FAIRBANKS – Alaska’s vast stores of critical and strategic minerals pose a enormous potential for development, for thousands of new jobs and millions of dollars into the state, but there are number of challenges before that potential can be realized.
That was the message at the second annual Strategic and Critical Minerals Summit on Friday in Fairbanks, a gathering of state and industry officials to discuss the emerging field of rare earth mineral development.
The first summit last year promoted Alaska’s potential to become a new domestic source of minerals like yttrium and cobalt, which are critical in developing everything from military grade weapons to clean-energy technology and cellphones.
This year’s summit shifted the focus toward the issues that stand between a growing number of discovered stores of resources and the market.
Curtis Freeman, the president of Alaska-based Avalon Development Corporation, said Alaska may have plenty of minerals but said businesses need to see a profit before they will invest.
“We are endowed with an awful lot of potential and an awful lot of elements. There are some very good places to go look, and there are other places that are not worth my time,” he said. “The main thing in the private industry is to make a profit. If you can’t make a profit then you’re not going to do it.”

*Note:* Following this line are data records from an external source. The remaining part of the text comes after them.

(** * WACMS: case lifecycle, SLA clock and audit ledger

  A shallow embedding of the backend of the Workflow Automation & Case
  Management System: [config/constants.js], [services/workflow.service.js],
  [services/audit.service.js] and the case routes ([routes/cases.routes.js]),
  with the properties of the lifecycle engine proved about it. *)

From Stdlib Require Import ZArith Lia Sorted.
From stdpp Require Import base option list strings gmap.

Local Open Scope Z_scope.

(** ** JavaScript values used by the code *)

Module Js.

(** [a === b] on strings. *)
Definition eqs (a b : string) : bool := String.eqb a b.

(** [o[k]] on an object literal used as a table, the entries in the order
    they are written.  Own properties only: [prop o k] is [o[k]] for every
    key [k] that is not one of the [inherited] names below.  The routes
    consult the tables with stored statuses and validated targets and
    priorities, none of which is such a name. *)
Fixpoint prop {A : Type} (o : list (string * A)) (k : string) : option A :=
  match o with
  | [] => None
  | (k', v) :: o' => if eqs k k' then Some v else prop o' k
  end.

(** The names every object literal inherits from [Object.prototype].  For
    one of these, [o[k]] is not [undefined] but the inherited member (a
    function, or the prototype itself), which [prop] does not follow: what
    the code does with such a key is outside this development, and the
    statements about every key assume the key is not one of them. *)
Definition inherited : list string :=
  [ "constructor"; "hasOwnProperty"; "isPrototypeOf"; "propertyIsEnumerable";
    "toLocaleString"; "toString"; "valueOf"; "__proto__";
    "__defineGetter__"; "__defineSetter__"; "__lookupGetter__";
    "__lookupSetter__" ].

(** [Object.keys(o)], [Object.values(o)] and [Object.entries(o)]. *)
Definition keys {A : Type} (o : list (string * A)) : list string := map fst o.
Definition values {A : Type} (o : list (string * A)) : list A := map snd o.
Definition entries {A : Type} (o : list (string * A)) : list (string * A) := o.

(** [arr.includes(x)] on an array of strings. *)
Definition includes (arr : list string) (x : string) : bool :=
  existsb (eqs x) arr.

(** [arr.join(sep)]. *)
Definition join (arr : list string) (sep : string) : string :=
  String.concat sep arr.

(** [s.startsWith(p)]. *)
Fixpoint startsWith (s p : string) {struct p} : bool :=
  match p with
  | EmptyString => true
  | String a p' =>
    match s with
    | EmptyString => false
    | String b s' => Ascii.eqb a b && startsWith s' p'
    end
  end.

(** [arr.push(x)]. *)
Definition push {A : Type} (arr : list A) (x : A) : list A := arr ++ [x].

(** A JSON document, as handed to [JSON.stringify]. *)
Inductive json : Type :=
  | JStr (s : string)
  | JObj (fields : list field)
with field : Type :=
  | Field (name : string) (value : json).

(** Properties whose value is [undefined] are left out by
    [JSON.stringify]. *)
Definition defined_fields (fs : list (string * option string))
  : list field :=
  omap (fun '(k, v) => match v with
                       | Some s => Some (Field k (JStr s))
                       | None => None
                       end) fs.

End Js.

(** ** config/constants.js *)

Module Constants.

Module ROLES.
Definition REQUESTER : string := "requester".
Definition ANALYST : string := "analyst".
Definition MANAGER : string := "manager".
Definition ADMIN : string := "admin".
End ROLES.

Module STATUS.
Definition CREATED : string := "Created".
Definition ASSIGNED : string := "Assigned".
Definition IN_PROGRESS : string := "In Progress".
Definition UNDER_REVIEW : string := "Under Review".
Definition CLOSED : string := "Closed".
(** [Object.values(STATUS)] *)
Definition all : list string :=
    [CREATED; ASSIGNED; IN_PROGRESS; UNDER_REVIEW; CLOSED].
End STATUS.

Module PRIORITY.
Definition LOW : string := "Low".
Definition MEDIUM : string := "Medium".
Definition HIGH : string := "High".
Definition CRITICAL : string := "Critical".
Definition all : list string := [LOW; MEDIUM; HIGH; CRITICAL].
End PRIORITY.

Module CATEGORY.
Definition all : list string :=
    ["IT"; "HR"; "Finance"; "Compliance"; "Other"].
End CATEGORY.

(** Allowed status transitions with role permissions:
    [{ [fromStatus]: { [toStatus]: [allowedRoles] } }]. *)
Definition TRANSITIONS : list (string * list (string * list string)) :=
  [ (STATUS.CREATED,
      [ (STATUS.ASSIGNED, [ROLES.MANAGER; ROLES.ADMIN]) ]);
    (STATUS.ASSIGNED,
      [ (STATUS.IN_PROGRESS, [ROLES.ANALYST]) ]);
    (STATUS.IN_PROGRESS,
      [ (STATUS.UNDER_REVIEW, [ROLES.ANALYST]) ]);
    (STATUS.UNDER_REVIEW,
      [ (STATUS.CLOSED, [ROLES.MANAGER; ROLES.ADMIN]);
        (STATUS.IN_PROGRESS, [ROLES.MANAGER; ROLES.ADMIN]) ]) ].

Module AUDIT_ACTIONS.
Definition CASE_CREATED : string := "CASE_CREATED".
Definition STATUS_CHANGED : string := "STATUS_CHANGED".
Definition CASE_ASSIGNED : string := "CASE_ASSIGNED".
Definition CASE_UPDATED : string := "CASE_UPDATED".
Definition COMMENT_ADDED : string := "COMMENT_ADDED".
End AUDIT_ACTIONS.

(** SLA defaults (in hours). *)
Definition SLA_DEFAULTS : list (string * Z) :=
  [ (PRIORITY.LOW, 72); (PRIORITY.MEDIUM, 48);
    (PRIORITY.HIGH, 24); (PRIORITY.CRITICAL, 4) ].
(** C4: when the Companies sheet lacks one of its four required columns
    or the Projects sheet lacks one of its three, loading shows the
    validation error of the first sheet that is incomplete and nothing
    else, and leaves the whole session state as it was. *)
Theorem missing_column_leaves_state :
  ∀ (w : Widgets) (st : SessionState)
    (companies_df : DataFrame CompanyRow) (projects_df : DataFrame ProjectRow),
    uploaded_file w = Some (Workbook (Some companies_df) (Some projects_df)) →
    (∃ col, col ∈ required_cols ∧ col ∉ columns companies_df)
    ∨ (∃ col, col ∈ required_project_cols ∧ col ∉ columns projects_df) →
    load_data w st
    = (st,
       [if has_columns required_cols (columns companies_df)
        then ErrorProjectsColumns else ErrorCompaniesColumns],
       Returns tt).
Proof.
  intros w st companies_df projects_df Hfile Hmissing.
  unfold load_data, try_except, load_body. rewrite Hfile.
  cbn [ExcelFile]. rewrite run_ret_then. cbn [fst snd read_excel].
  rewrite !run_ret_then.
  destruct (has_columns required_cols (columns companies_df)) eqn:Hc; [|done].
  destruct Hmissing as [Hmissing|Hmissing].
  - apply has_columns_false in Hmissing. congruence.
  - apply has_columns_false in Hmissing. by rewrite Hmissing.
Qed.

(** ** The radius block *)

Lemma Rneqb_refl x : Rneqb x x = false.
Proof. unfold Rneqb. by destruct (Req_dec_T x x). Qed.

Lemma Rneqb_ne x y : x ≠ y → Rneqb x y = true.
Proof. intros Hne. unfold Rneqb. by destruct (Req_dec_T x y). Qed.

Lemma Rleb_le x y : Rleb x y = true ↔ (x <= y)%R.
Proof. unfold Rleb. by destruct (Rle_dec x y). Qed.

Lemma silent_ret {A} (a : A) : silent (ret a).
Proof. done. Qed.

Lemma silent_bind {A B} (m : M A) (k : A → M B) :
  silent m → (∀ a, silent (k a)) → silent (bind m k).
Proof.
  intros Hm Hk st. rewrite run_bind. destruct (Hm st) as [Hst Hout].
  destruct (m st) as [[st1 out1] [a|e]]; cbn in *; subst; [|done].
  destruct (Hk a st) as [-> ->]. done.
Qed.

Lemma silent_haversine_py a b c d : silent (haversine_py a b c d).
Proof. intros st. by destruct a, b, c, d. Qed.

Lemma silent_map_M {A B} (f : A → M B) l : (∀ x, silent (f x)) → silent (map_M f l).
Proof.
  intros Hf. induction l as [|x l IH]; simpl; [apply silent_ret|].
  apply silent_bind; [apply Hf | intros y].
  apply silent_bind; [apply IH | intros ys; apply silent_ret].
Qed.

(** C2: when the requested radius is the last applied one, the radius
    block recomputes nothing: it leaves every company flag and every
    project flag, set by hand or not, and the rest of the state as they
    are, and shows nothing. *)
Theorem same_radius_changes_nothing :
  ∀ (w : Widgets) (companies : list CompanyRow) (st : SessionState),
    radius_manual w = last_radius st →
    state_of (radius_block w companies st) = st
    ∧ shown_of (radius_block w companies st) = [].
Proof.
  intros w companies st Hsame.
  unfold radius_block. rewrite run_gets_then.
  destruct (selected_project (mode w) (project_sites st)) as [[name site]|];
    [|done].
  rewrite run_bind.
  match goal with |- context [map_M ?f companies st] =>
    destruct (silent_map_M f companies
                (λ row, silent_haversine_py _ _ _ _) st) as [Hst Hout];
    destruct (map_M f companies st) as [[st1 out1] [distances|e]]
  end; cbn in Hst, Hout; subst st1 out1; [|done].
  rewrite run_gets_then, Hsame, Rneqb_refl. done.
Qed.



(** ** The recompute *)

Lemma haversine_py_numeric plat plon la lo st :
  is_Some (number_in la) → is_Some (number_in lo) →
  haversine_py (CNum plat) (CNum plon) la lo st
  = (st, [], Returns (distance_from plat plon la lo)).
Proof. destruct la, lo; intros [? [=]] [? [=]]. done. Qed.

Lemma map_M_distances plat plon companies st :
  Forall numeric_row companies →
  map_M (λ row, haversine_py (CNum plat) (CNum plon)
                  (c_Latitude row) (c_Longitude row)) companies st
  = (st, [],
     Returns (map (λ row, distance_from plat plon
                            (c_Latitude row) (c_Longitude row)) companies)).
Proof.
  induction 1 as [|row companies [Hla Hlo] _ IH]; cbn [map_M map]; [done|].
  rewrite run_bind, haversine_py_numeric by done.
  cbn [state_of shown_of outcome_of fst snd app].
  rewrite run_bind, IH. done.
Qed.

Lemma combine_map_self {A B} (f : A → B) (l : list A) :
  combine l (map f l) = map (λ x, (x, f x)) l.
Proof. induction l as [|x l IH]; simpl; [done | by rewrite IH]. Qed.

Lemma run_flag_companies r (cds : list (CompanyRow * R)) st :
  for_each cds (λ rd,
    modify (set_competitor_visibility <[Company_Location rd.1 := Rleb rd.2 r]>)) st
  = (set_competitor_visibility (flag_companies r cds) st, [], Returns tt).
Proof.
  rewrite (run_for_each_modify
             (λ rd, set_competitor_visibility
                      <[Company_Location rd.1 := Rleb rd.2 r]>)).
  f_equal. f_equal. unfold flag_companies. revert st.
  induction cds as [|rd cds IH]; intros st; simpl; [by destruct st|].
  by rewrite IH.
Qed.

Lemma run_flag_projects r plat plon (items : list (string * Site)) st :
  Forall (λ item, numeric_site item.2) items →
  for_each items (λ item,
    let* dist := haversine_py (CNum plat) (CNum plon) (lat item.2) (lon item.2) in
    modify (set_project_sites (set_visible item.1 (Rleb dist r)))) st
  = (set_project_sites (flag_projects r plat plon items) st, [], Returns tt).
Proof.
  intros Hnum. revert st. unfold flag_projects.
  induction Hnum as [|item items [Hla Hlo] _ IH]; intros st;
    cbn [for_each foldl].
  - by destruct st.
  - rewrite run_bind, run_bind, haversine_py_numeric by done.
    cbn [state_of shown_of outcome_of fst snd modify app].
    rewrite IH. done.
Qed.

Lemma recompute_run r plat plon cds st :
  Forall (λ item, numeric_site item.2) (project_sites st) →
  recompute r (CNum plat) (CNum plon) cds st
  = ({| competitor_visibility := flag_companies r cds (competitor_visibility st);
        project_sites := flag_projects r plat plon (project_sites st) (project_sites st);
        all_competitors := all_competitors st;
        last_radius := r |}, [], Returns tt).
Proof.
  intros Hnum. unfold recompute.
  rewrite run_bind, run_flag_companies.
  cbn [state_of shown_of outcome_of fst snd app].
  rewrite run_gets_then. cbn [project_sites set_competitor_visibility].
  rewrite run_bind, run_flag_projects by done.
  done.
Qed.

Lemma flag_companies_frame r cds (vis : gmap string bool) c :
  c ∉ map (λ rd, Company_Location rd.1) cds →
  flag_companies r cds vis !! c = vis !! c.
Proof.
  unfold flag_companies. revert vis.
  induction cds as [|rd cds IH]; intros vis; cbn [foldl map]; [done|].
  intros [Hne Hc]%not_elem_of_cons.
  rewrite IH by done. by rewrite lookup_insert_ne.
Qed.

Lemma flag_companies_last r l1 rd l2 (vis : gmap string bool) :
  Company_Location rd.1 ∉ map (λ rd, Company_Location rd.1) l2 →
  flag_companies r (l1 ++ rd :: l2) vis !! Company_Location rd.1
  = Some (Rleb rd.2 r).
Proof.
  intros Hlast. unfold flag_companies. rewrite foldl_app. cbn [foldl].
  fold (flag_companies r l2
          (<[Company_Location rd.1 := Rleb rd.2 r]> (foldl
             (λ m rd0, <[Company_Location rd0.1 := Rleb rd0.2 r]> m) vis l1))).
  rewrite flag_companies_frame by done. apply lookup_insert_eq.
Qed.

Lemma flag_projects_keys r plat plon items sites :
  dict_keys (flag_projects r plat plon items sites) = dict_keys sites.
Proof.
  apply (fold_set_visible_keys
           (λ item, Rleb (distance_from plat plon (lat item.2) (lon item.2)) r)).
Qed.

Lemma flag_projects_get r plat plon items sites k :
  dict_wf items →
  dict_get k (flag_projects r plat plon items sites)
  = match dict_get k items with
    | Some s =>
        with_visible (Rleb (distance_from plat plon (lat s) (lon s)) r)
          <$> dict_get k sites
    | None => dict_get k sites
    end.
Proof.
  unfold flag_projects, dict_wf. revert sites.
  induction items as [|[k0 s0] items IH]; intros sites Hwf; simpl; [done|].
  apply NoDup_cons in Hwf as [Hk0 Hwf].
  rewrite IH by done. unfold set_visible. rewrite dict_get_update.
  destruct (String.eqb_spec k0 k) as [->|Hne].
  - rewrite bool_decide_eq_true_2 by done.
    cbn in Hk0. by rewrite (proj2 (dict_get_None k items) Hk0).
  - rewrite bool_decide_eq_false_2 by done. done.
Qed.

Lemma radius_block_recomputes w companies st name ref rest plat plon :
  mode w = CompaniesWithinRadiusOfProject →
  visible_projects (project_sites st) = (name, ref) :: rest →
  lat ref = CNum plat → lon ref = CNum plon →
  radius_manual w ≠ last_radius st →
  Forall numeric_row companies →
  Forall (λ item, numeric_site item.2) (project_sites st) →
  radius_block w companies st
  = ({| competitor_visibility :=
          flag_companies (radius_manual w)
            (map (λ row, (row, distance_from plat plon
                                 (c_Latitude row) (c_Longitude row))) companies)
            (competitor_visibility st);
        project_sites :=
          flag_projects (radius_manual w) plat plon
            (project_sites st) (project_sites st);
        all_competitors := all_competitors st;
        last_radius := radius_manual w |}, [], Returns (Some name)).
Proof.
  intros Hmode Hvis Hlat Hlon Hne Hrows Hsites.
  unfold radius_block. rewrite run_gets_then.
  unfold selected_project. rewrite Hmode, Hvis, Hlat, Hlon.
  rewrite run_bind, map_M_distances by done.
  cbn [state_of shown_of outcome_of fst snd app].
  rewrite run_gets_then, Rneqb_ne by done.
  rewrite run_bind, combine_map_self, recompute_run by done.
  done.
Qed.

(** C1: in "Companies Within Radius of Project" mode with a visible
    project, when the requested radius differs from the last applied one
    (and the coordinates are numbers), the radius block returns with the
    first visible project as reference and has overwritten every flag:
    the flag of a company row is true exactly when its haversine distance
    from the reference is at most the radius, whatever it was before, and
    so is the flag of every project; the projects keep their names,
    order and coordinates, and the radius becomes the last applied one.
    Where several rows share a location the last of them decides, so a
    row stands for its company when no later row repeats its location. *)
Theorem radius_recompute_overwrites :
  ∀ (w : Widgets) (companies : list CompanyRow) (st : SessionState)
    (name : string) (ref : Site) (rest : list (string * Site)) (plat plon : R),
    mode w = CompaniesWithinRadiusOfProject →
    visible_projects (project_sites st) = (name, ref) :: rest →
    lat ref = CNum plat → lon ref = CNum plon →
    radius_manual w ≠ last_radius st →
    dict_wf (project_sites st) →
    Forall numeric_row companies →
    Forall (λ item, numeric_site item.2) (project_sites st) →
    let st' := state_of (radius_block w companies st) in
    outcome_of (radius_block w companies st) = Returns (Some name)
    ∧ (∀ l1 row l2 la lo,
         companies = l1 ++ row :: l2 →
         Company_Location row ∉ map Company_Location l2 →
         c_Latitude row = CNum la → c_Longitude row = CNum lo →
         ∃ b, competitor_visibility st' !! Company_Location row = Some b
              ∧ (b = true
                 ↔ (Distance.haversine plat plon la lo <= radius_manual w)%R))
    ∧ (∀ pname s la lo,
         (pname, s) ∈ project_sites st →
         lat s = CNum la → lon s = CNum lo →
         ∃ b, dict_get pname (project_sites st')
              = Some {| lat := lat s; lon := lon s; visible := b |}
              ∧ (b = true
                 ↔ (Distance.haversine plat plon la lo <= radius_manual w)%R))
    ∧ dict_keys (project_sites st') = dict_keys (project_sites st)
    ∧ last_radius st' = radius_manual w.
Proof.
  intros w companies st name ref rest plat plon
    Hmode Hvis Hlat Hlon Hne Hwf Hrows Hsites.
  rewrite (radius_block_recomputes w companies st name ref rest plat plon)
    by done.
  cbn. split_and!; try done.
  - intros l1 row l2 la lo -> Hlast Hla Hlo.
    eexists. split.
    + rewrite map_app. cbn [map].
      apply (flag_companies_last (radius_manual w) _
               (row, distance_from plat plon (c_Latitude row) (c_Longitude row))).
      cbn [fst]. by rewrite map_map.
    + cbn [snd]. rewrite Hla, Hlo. apply Rleb_le.
  - intros pname s la lo Hin Hla Hlo.
    eexists. split.
    + rewrite flag_projects_get by done.
      rewrite (dict_get_elem pname s) by done. reflexivity.
    + rewrite Hla, Hlo. apply Rleb_le.
  - apply flag_projects_keys.
Qed.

Freeman was joined by other speakers in outlining several challenges, including the difficult federal permitting process, the high cost of doing business in Alaska, difficult access and energy issues as well as the difficulty of entering the rare earth minerals market.
Other countries with lower environmental standards and cheaper labor have largely controlled much of the market. China produces nearly all of the world’s rare earth elements.
Another problem is that the world demand for some minerals is relatively small and any new production would send prices plummeting.
“If you are a would-be producer putting too much of a good thing on the market is not too much of a good thing any more,” he said.
However, he said that doesn’t mean Alaska will have to miss out on the increasing demand of rare earth elements. It means that developments in technology and policy changes will be critical in making investment more profitable. Developers will also have to seek out denser formations.
“This is a very well-endowed state, and we’re going to have to look for higher unit rock,” he said.
One example of that is in the Bokan Mountains mining development in Southeast Alaska. That’s being pursued by the Canadian UCore Rare Metals Inc.
Ken Collison, the Chief Operating Officer of UCore, spoke at the summit and said the Bokan Mountains could be an incredible investment because of its high concentration of valuable heavy rare earth elements.
Where most deposits have just 2 or 3 percent of heavy elements in rare earths, the Bokans have nearly 40 percent. Heavy elements can sell for thousands of dollars a kilogram, where light elements will sell for less than $100.
That, paired with new developments in technology, mean the mine has an estimated return on investment of 43 percent.
“It’s a heck of a project,” Collison said. “We’ve got a deposit with a high percentage of heavier earths, we have a project with very robust economics, a small foot print, no tailings above ground and technology results in production on site and a new opportunity for Alaska.”